SELECT ?label ?maleLE
WHERE {
  ?borough a <http://www.jenitennison.com/ontology/data#LondonBorough> .
  ?borough <http://www.w3.org/2000/01/rdf-schema#label> ?label .
  ?borough <http://www.jenitennison.com/ontology/data#maleLifeExpectancy> ?maleLE .
  ?borough <http://www.jenitennison.com/ontology/data#femaleLifeExpectancy> ?femaleLE .
}
ORDER BY ?label

At the moment, the PHP just uses the select portion of the tq parameter to determine which data to display. It would be possible to map other aspects of the Google Visualisation query language onto SPARQL, but this will do for now.
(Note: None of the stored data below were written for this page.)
(* ===== verification/Hostfxr.v ===== *)
(** The life cycle of the managed runtime: the reference-counted host of
    src/bitcoin/src/hostfxr_bridge.cpp, and the function pointers that the Bech32
    and log bridges take from it (src/bitcoin/src/btcsharp_bech32_bridge.cpp,
    btcsharp_log_bridge.cpp).  What the .NET host answers is an argument. *)

From S2P Require Import Prelude.

(** * The host *)

(** The globals: [g_refcount], whether [g_ctx] and [g_load_asm_and_get_ptr] are set,
    and whether the library of [g_fxr] is loaded. *)
Record fxr := Fxr {
  g_refcount : Z;
  g_ctx : bool;
  g_load_asm_and_get_ptr : bool;
  lib_handle : bool
}.

Definition fxr_start : fxr := Fxr 0 false false false.

(** The answers of the host while it is initialised: whether hostfxr and its exports
    are found, the code and the context that [initialize] returns, and whether the
    delegate is returned. *)
Record host := Host {
  exports_found : bool;
  initialize_rc : Z;
  initialize_ctx : bool;
  delegate_found : bool
}.
(** * Dummy-value inference and arrange-block generation for the xUnit
      skeleton generator (generate_unit_tests_dotnet_core.py)

    A shallow embedding of [parse_generic_type], [generic_to_string],
    [infer_dummy_value], [compute_arrange] and [generate_test_class].

    Modelling conventions.
    - A Python [str] is a [string]; a character is a code point below 256,
      so [str.strip] and [str.lower] are the Python ones restricted to
      that range.
    - The two functions that recurse on text they computed themselves
      ([parse_generic_type] on the split arguments, [infer_dummy_value] on
      a reconstructed type string) take a bound on the nesting of their
      calls, as the interpreter's recursion limit is one; [None] is the
      [RecursionError] raised when the bound is reached.  The entry points
      are given one more than the length of their input, which is enough
      for every input.
    - [depth] in the argument splitter is a Python [int], hence [Z]. *)

From Stdlib Require Import String Ascii List ZArith Lia Bool Arith DecimalString DecimalNat.
Import ListNotations.
Open Scope string_scope.
Open Scope nat_scope.

(** ** Python string primitives *)

Module Py.

(** [str.isspace] for one character (code points below 256). *)
Definition isspace (c : ascii) : bool :=
  let n := nat_of_ascii c in
  ((9 <=? n) && (n <=? 13)) || ((28 <=? n) && (n <=? 32))
  || (n =? 133) || (n =? 160).

(** [str.lower] for one character (code points below 256). *)
Definition lower_char (c : ascii) : ascii :=
  let n := nat_of_ascii c in
  if ((65 <=? n) && (n <=? 90))
     || ((192 <=? n) && (n <=? 222) && negb (n =? 215))
  then ascii_of_nat (n + 32) else c.

Fixpoint lower (s : string) : string :=
  match s with
  | EmptyString => EmptyString
  | String c r => String (lower_char c) (lower r)
  end.

(** [s.replace(' ', '')] *)
Fixpoint remove_spaces (s : string) : string :=
  match s with
  | EmptyString => EmptyString
  | String c r =>
      if Ascii.eqb c " " then remove_spaces r else String c (remove_spaces r)
  end.

Fixpoint lstrip (s : string) : string :=
  match s with
  | EmptyString => EmptyString
  | String c r => if isspace c then lstrip r else s
  end.

Fixpoint rstrip (s : string) : string :=
  match s with
  | EmptyString => EmptyString
  | String c r =>
      match rstrip r with
      | EmptyString => if isspace c then EmptyString else String c EmptyString
      | r' => String c r'
      end
  end.

(** [s.strip()] *)
Definition strip (s : string) : string := rstrip (lstrip s).

(** [s.find(c)]; Python's [-1] is [None]. *)
Fixpoint find (c : ascii) (s : string) : option nat :=
  match s with
  | EmptyString => None
  | String a r => if Ascii.eqb a c then Some 0 else option_map S (find c r)
  end.

(** [s[a:b]] for non-negative bounds. *)
Definition slice (a b : nat) (s : string) : string := substring a (b - a) s.

(** [s[a:]] *)
Definition slice_from (a : nat) (s : string) : string :=
  slice a (String.length s) s.

(** [s[a:-k]]: the end bound counts from the end of the string. *)
Definition slice_to_end_minus (a k : nat) (s : string) : string :=
  slice a (String.length s - k) s.

Fixpoint startswith (s p : string) : bool :=
  match p, s with
  | EmptyString, _ => true
  | String a p', String b s' => Ascii.eqb a b && startswith s' p'
  | String _ _, EmptyString => false
  end.

Definition endswith (s p : string) : bool :=
  (String.length p <=? String.length s)
  && String.eqb (slice_from (String.length s - String.length p) s) p.

(** [sep.join(l)] *)
Fixpoint join (sep : string) (l : list string) : string :=
  match l with
  | [] => EmptyString
  | [x] => x
  | x :: r => x ++ sep ++ join sep r
  end.

(** [str(i)] for a non-negative [int]. *)
Definition str_of_nat (i : nat) : string :=
  NilZero.string_of_uint (Nat.to_uint i).

(** A truthy string is a non-empty one. *)
Definition truthy (s : string) : bool :=
  match s with EmptyString => false | _ => true end.

Definition newline : string := String (ascii_of_nat 10) EmptyString.
Definition dquote : string := String (ascii_of_nat 34) EmptyString.

(** [re.search('^' + lit + '$', s)] for a literal [lit] without
    metacharacters: [$] matches at the very end and also just before a
    final newline. *)
Definition re_search_anchored (lit s : string) : bool :=
  String.eqb s lit || String.eqb s (lit ++ newline).

(** [s.replace(old, '')] for a non-empty [old]: the occurrences are found
    from the left and do not overlap; [skip] counts the characters of the
    current occurrence still to drop. *)
Fixpoint remove_all_from (old : string) (skip : nat) (s : string) : string :=
  match s with
  | EmptyString => EmptyString
  | String c r =>
      match skip with
      | S k => remove_all_from old k r
      | 0 =>
          if startswith s old
          then remove_all_from old (String.length old - 1) r
          else String c (remove_all_from old 0 r)
      end
  end.

Definition remove_all (old s : string) : string := remove_all_from old 0 s.

End Py.

(** The option monad: [None] is an exhausted recursion budget. *)
Definition bind {A B} (m : option A) (k : A -> option B) : option B :=
  match m with Some a => k a | None => None end.

Notation "x <- m ;; k" := (bind m (fun x => k))
  (at level 61, m at next level, right associativity).

Fixpoint mapM {A B} (f : A -> option B) (l : list A) : option (list B) :=
  match l with
  | [] => Some []
  | x :: r => y <- f x ;; ys <- mapM f r ;; Some (y :: ys)
  end.

(** ** The type-string parser and reconstructor *)

(** The pair [(base, parsed_args)] returned by [parse_generic_type]. *)
#[warnings="-register-all"]
Inductive TypeDescriptor : Type :=
| TD (base : string) (args : list TypeDescriptor).

Definition td_base (d : TypeDescriptor) : string :=
  match d with TD b _ => b end.
Definition td_args (d : TypeDescriptor) : list TypeDescriptor :=
  match d with TD _ a => a end.

(** The [for char in args_str] loop of [parse_generic_type]; the state is
    [(args, current_arg, depth)]. *)
Fixpoint split_loop (args_str : string) (args : list string)
         (current_arg : string) (depth : Z) : list string * string :=
  match args_str with
  | EmptyString => (args, current_arg)
  | String char r =>
      if Ascii.eqb char "<" then
        split_loop r args (current_arg ++ String char "") (depth + 1)
      else if Ascii.eqb char ">" then
        split_loop r args (current_arg ++ String char "") (depth - 1)
      else if Ascii.eqb char "," && (depth =? 0)%Z then
        split_loop r (args ++ [Py.strip current_arg])%list "" depth
      else
        split_loop r args (current_arg ++ String char "") depth
  end.

(** The loop followed by [if current_arg: args.append(current_arg.strip())]. *)
Definition split_args (args_str : string) : list string :=
  let '(args, current_arg) := split_loop args_str [] "" 0 in
  if Py.truthy current_arg then (args ++ [Py.strip current_arg])%list else args.

(** The body of [parse_generic_type]; [self] is the recursive call. *)
Definition parse_body (self : string -> option TypeDescriptor)
           (type_str : string) : option TypeDescriptor :=
  let type_str := Py.remove_spaces type_str in
  match Py.find "<" type_str with
  | None => Some (TD type_str [])
  | Some lt_pos =>
      let base := Py.slice 0 lt_pos type_str in
      let args_str := Py.slice_to_end_minus (lt_pos + 1) 1 type_str in
      let args := split_args args_str in
      parsed_args <- mapM self args ;;
      Some (TD base parsed_args)
  end.

Fixpoint parse_fuel (fuel : nat) : string -> option TypeDescriptor :=
  match fuel with
  | 0 => fun _ => None
  | S fuel' => parse_body (parse_fuel fuel')
  end.

Definition parse_generic_type (type_str : string) : option TypeDescriptor :=
  parse_fuel (S (String.length type_str)) type_str.

Fixpoint generic_to_string (d : TypeDescriptor) : string :=
  match d with
  | TD base [] => base
  | TD base args =>
      base ++ "<" ++ Py.join ", " (map generic_to_string args) ++ ">"
  end.

(** ** Dummy-value inference *)

(** The table [dummy_patterns]; an entry [(lit, value)] stands for the
    regular expression [^lit$] and its value. *)
Definition dummy_patterns : list (string * string) :=
  [ ("int", "0"); ("long", "0L"); ("float", "0.0f"); ("double", "0.0");
    ("bool", "false"); ("string", Py.dquote ++ Py.dquote); ("decimal", "0m");
    ("char", "'a'"); ("byte", "0"); ("short", "0"); ("sbyte", "0");
    ("ushort", "0"); ("uint", "0u"); ("ulong", "0UL");
    ("datetime", "DateTime.Now") ].

(** The final [for pattern, value in dummy_patterns] loop and the default
    [return 'null']. *)
Fixpoint first_match (patterns : list (string * string)) (type_lower : string)
  : string :=
  match patterns with
  | [] => "null"
  | (pattern, value) :: rest =>
      if Py.re_search_anchored pattern type_lower then value
      else first_match rest type_lower
  end.

Definition known_list_bases : list string :=
  ["list"; "ilist"; "icollection"; "ienumerable"].

(** The body of [infer_dummy_value]; [self] is the recursive call. *)
Definition infer_body (self : string -> option string) (type_name : string)
  : option string :=
  let type_str := Py.remove_spaces (Py.strip type_name) in
  if Py.endswith type_str "[]" then
    let elem_str := Py.slice_to_end_minus 0 2 type_str in
    elem_parsed <- parse_generic_type elem_str ;;
    let elem_type_str := generic_to_string elem_parsed in
    elem_dummy <- self elem_type_str ;;
    if String.eqb elem_dummy "null"
    then Some ("new " ++ type_str ++ " { }")
    else Some ("new " ++ type_str ++ " { " ++ elem_dummy ++ " }")
  else
    parsed <- parse_generic_type type_str ;;
    let base := td_base parsed in
    let generics := td_args parsed in
    let type_lower := Py.lower base in
    let non_generic := Some (first_match dummy_patterns type_lower) in
    match generics with
    | [] => non_generic
    | inner_parsed :: _ =>
        let full_type := generic_to_string (TD base generics) in
        if existsb (String.eqb type_lower) known_list_bases then
          Some ("new " ++ full_type ++ "()")
        else if String.eqb type_lower "dictionary" then
          if 2 <=? List.length generics
          then Some ("new " ++ full_type ++ "()")
          else Some "null"
        else if String.eqb type_lower "task" then
          if List.length generics =? 1 then
            let inner_type_str := generic_to_string inner_parsed in
            inner_dummy <- self inner_type_str ;;
            Some ("Task.FromResult(" ++ inner_dummy ++ ")")
          else Some "Task.CompletedTask"
        else non_generic
    end.
(** A data row that lacks the privileges cell. *)
Definition short_tr : Tr := data_tr ["/computers"; "GET"]%string.

Definition short_soup : Soup := [[classic_header; short_tr]].

(** Two rows whose privileges cells differ only in the blank after the comma,
    and an exact repeat of the first. *)
Definition spaced_soup : Soup :=
  [[classic_header;
    data_tr ["/computers"; "get"; "Read - Computers,Update - Computers"]%string;
    data_tr ["/computers"; "GET"; "Read - Computers, Update - Computers"]%string;
    data_tr ["/computers"; "get"; "Read - Computers,Update - Computers"]%string]].

Definition prod_soup : Soup :=
  [[header_tr ["Name"]%string];
   [prod_header;
    data_tr ["/v1/a"; "get"; "Read - A"; ""]%string;
    data_tr ["/v1/a"; "get"; "Read - A"; "n/a"]%string;
    data_tr ["/v1/a"; "get"; "Read - A"; "iOS 18"]%string;
    data_tr ["/v1/b"; "post"]%string;
    data_tr ["/v1/a"; "get"; "Read - A"; "iOS 18"]%string]].

Definition spaced_rows : list ClassicRow.t :=
  [ClassicRow.mk (lit "/computers") (lit "GET") (lit "Read - Computers,Update - Computers");
   ClassicRow.mk (lit "/computers") (lit "GET") (lit "Read - Computers, Update - Computers")].

Definition prod_out : list ProdRow.t :=
  [ProdRow.mk (lit "/v1/a") (lit "GET") (lit "Read - A") (lit "N/A");
   ProdRow.mk (lit "/v1/a") (lit "GET") (lit "Read - A") (lit "n/a");
   ProdRow.mk (lit "/v1/a") (lit "GET") (lit "Read - A") (lit "iOS 18")].

(** One classic row whose privileges are not in the order of strings, and
    one whose privilege has two blanks before the hyphen. *)
Definition unsorted_rows : list ClassicRow.t :=
  [ClassicRow.mk (lit "/computers") (lit "GET") (lit "Read - Zones, Read - Accounts")].

Definition wide_rows : list ClassicRow.t :=
  [ClassicRow.mk (lit "/computers") (lit "GET") (lit "Read  - Zones")].

(** A document none of whose tables has the classic headers. *)
Definition other_soup : Soup :=
  [[]; [data_tr ["Endpoint"; "Operation"; "Required Privileges"]%string];
   [header_tr ["Endpoint"; "Operation"]%string]].

(** An environment in which both documents are fetched: the parsed
    documents stand for their own HTML. *)
Definition example_fetch (url : str) : result Soup :=
  if bool_decide (url = CLASSIC_URL) then Ok spaced_soup else Ok prod_soup.

(** A disk on which every write succeeds, and one on which the write of the
    classic file raises once the file is open. *)
Definition sound_disk (p : str) (d : Document) (w : World) : write_outcome := Stored.

Definition failing_disk (p : str) (d : Document) (w : World) : write_outcome :=
  if bool_decide (p = CLASSIC_ROLES) then Broken (WriteError p)
  else Stored.

(** A file system in which an earlier run left a damaged file and an old
    document. *)
Definition stale_world : World :=
  {| dirs := ∅;
     files := <[JAMF_ROLES := Damaged]>
                {[CLASSIC_ROLES := Complete (EndpointsOnly (lit "0.9") (lit "then") [])]} |}.

End Vocabulary.

(** * Properties *)

(** ** The text normalizer *)

Lemma isspace_SPACE : isspace SPACE = true.
Proof. reflexivity. Qed.

Lemma isspace_NBSP : isspace NBSP = true.
Proof. reflexivity. Qed.

Lemma spaced_weaken (b : bool) (s : str) : spaced true s = true → spaced b s = true.
Proof.
  destruct s as [|c s]; simpl; [done|].
  destruct (isspace c); [|done].
  rewrite andb_false_r. done.
Qed.

Lemma spaced_sub_ws (b : bool) (s : str) : spaced b (sub_ws b s) = true.
Proof.
  revert b. induction s as [|c s IH]; intros b; simpl; [done|].
  destruct (isspace c) eqn:Hc.
  - destruct b; [apply IH|].
    change (spaced false (SPACE :: sub_ws true s)) with (spaced true (sub_ws true s)).
    apply IH.
  - simpl. rewrite Hc. apply IH.
Qed.
(** * plot_training.py: a shallow embedding and its specification

    The script is one linear sequence of calls into pandas and matplotlib.
    It is embedded as a computation in a state-and-exception monad over a
    world made of the working directory, the pyplot figure store and the
    trace of observable effects.  The two libraries are not part of the
    repository: what they compute on data (parsing, unit conversion,
    rendering, display) is a parameter of the development, gathered in
    [Library]; what the script itself decides (which calls, in which order,
    with which arguments, which exceptions it catches) is written out. *)

From Stdlib Require Import ZArith QArith Ascii String List Lia.
From stdpp Require Import gmap strings list fin_maps.
Lemma gameInvariant_step s e seed s' seed' :
  invariant s → gameInvariant s → gameEvent e →
  stateUpdater s e seed = Ok (s', seed') → gameInvariant s'.
Proof.
  intros Hinv Hgame He H. pose proof Hgame as (Hfb & Hnb & Hx & Hcells & Hsc & Hmod & Hlv).
  destruct (movedBlock_invariant s e Hinv He) as (b & Hb & Hshb & Hx0 & Hx1 & _).
  apply stateUpdater_cases in H as (b' & Hb' & H).
  rewrite Hb in Hb'. injection Hb' as <-.
  destruct (movedBlock_cases s e b Hb) as [Hcol Hshape].
  assert (Hbt : isTetromino b).
  { destruct Hfb as (t & Ht & Hc & Ho). exists t. split; [done|]. split; [congruence|].
    destruct Hshape as [->|Hrot]; [done|]. by eapply orientation_turn. }
  assert (Hbc : 0 ≤ color b ≤ 7).
  { destruct Hbt as (t & Ht & -> & _). pose proof (catalog_color t Ht). lia. }
  destruct H as [[Hl H]|(Hl & -> & ->)].
  - apply lockBlock_Ok in H
      as (newGrid & row0 & Hm & H0 & -> & [[_ ->]|[_ (lg & Hw & ->)]]); [done|].
    pose proof (getRandomTetromino_catalog seed) as (t & Ht & Hfresh).
    pose proof (isTetromino_fresh seed) as Hft.
    split_and!; cbn [fallingBlock nextBlock grid score level]; try done.
    + rewrite Hfresh. cbn [x shape]. pose proof (catalog_width t Ht).
      unfold GRID_WIDTH. lia.
    + eapply lockWrite_validCells; [done| |done].
      by eapply mergeBlockWithBlock_validCells.
  - rewrite clearAndMoveRows_eq. cbn [fst snd].
    split_and!; cbn [fallingBlock nextBlock grid score level]; try done.
    + unfold GRID_WIDTH in *. lia.
    + pose proof (clearAndMoveRows_validCells (grid s) (score s) (level s) Hcells) as Hv.
      by rewrite clearAndMoveRows_eq in Hv.
    + lia.
    + rewrite (Z.mul_comm 100), Z.mod_add by lia. done.
Qed.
The final step is to amend the .htaccess to do a basic rewrite to prevent people from having to put .php at the end of the URI because I don’t like URIs that indicate the technology they’re using. In this case it looks like:

<IfModule mod_rewrite.c>
  RewriteEngine on
  RewriteCond %{REQUEST_FILENAME} !-f
  RewriteCond %{REQUEST_FILENAME} !-d

  RewriteRule ^(.+) $1.php [L,QSA]
</IfModule>

as this gives me flexibility later on to add more PHP files that can do similar things.

So now we have a Data Source that can provide the label, male life expectancy and female life expectancy for the London Boroughs. Using it requires a copy and tweak of an example from Google:

<html>
  <head>
    <script type="text/javascript" src="http://www.google.com/jsapi"></script>
    <script type="text/javascript">
      google.load("visualization", "1", {packages:["barchart"]});
      google.setOnLoadCallback(drawChart);
      function drawChart() {
        // Replace the data source URL on next line with your data source URL.
        var query = new google.visualization.Query('http://www.jenitennison.com/visualisation/data/london-borough');
        query.setQuery('select label, maleLE, femaleLE');
        // Send the query with a callback function.
        query.send(handleQueryResponse);
      };
      function handleQueryResponse(response) {
        if (response.isError()) {
          alert('Error in query: ' + response.getMessage() + ' ' + response.getDetailedMessage());
          return;
        }
        
        var data = response.getDataTable();
        data.setColumnLabel(1, 'Male Life Expectancy');
        data.setColumnLabel(2, 'Female Life Expectancy');
        var chart = new google.visualization.BarChart(document.getElementById('chart_div'));
        chart.draw(data, {
          width: 600, 
          height: 450, 
          is3D: false, 
          title: 'Life Expectancy in London Boroughs',
          axisFontSize: 10,
          colors: ['#4162B5', '#CF413A']});
      };
    </script>
  </head>
  
  <body>
    <div id="chart_div"></div>
  </body>
</html>

The drawChart() function is where the URL to the Data Source gets set. It’s actually done in two parts:

var query = new google.visualization.Query('http://www.jenitennison.com/visualisation/data/london-borough');

sets the base URI to be used, and:

query.setQuery('select label, maleLE, femaleLE');

sets the value of the tq parameter without you having to worry about escaping the special characters it may contain.

After getting the data, I set the column labels in the code itself: they aren’t provided in the Data Source because it’s easier and more generic this way. Plus I set a bunch of other display options within the HTML page, so it seems like the right place for it.

The result of all this is a graph that you can see at http://www.jenitennison.com/visualisation/london-borough-life-expectancy.html.

If you want to do something similar, feel free to grab hold of utils.php. You can either reuse my hosted copy of SRXtoGoogleVisData.xsl or move it onto your own site. Then all you have to do is:

  1. adjust the graph variable in utils.php, and the location of SRXtoGoogleVisData.xsl if you need to
  2. create another PHP file similar to london-borough.php that defines a filter and an ordering over a set of data
  3. tweak your .htaccess if you want to
  4. create an HTML page that references your Data Source to create a Google Visualisation

My current plan is to continue to refine utils.php and SRXtoGoogleVisData.xsl to make it easy to create SPARQL-backed visualisations. More soon.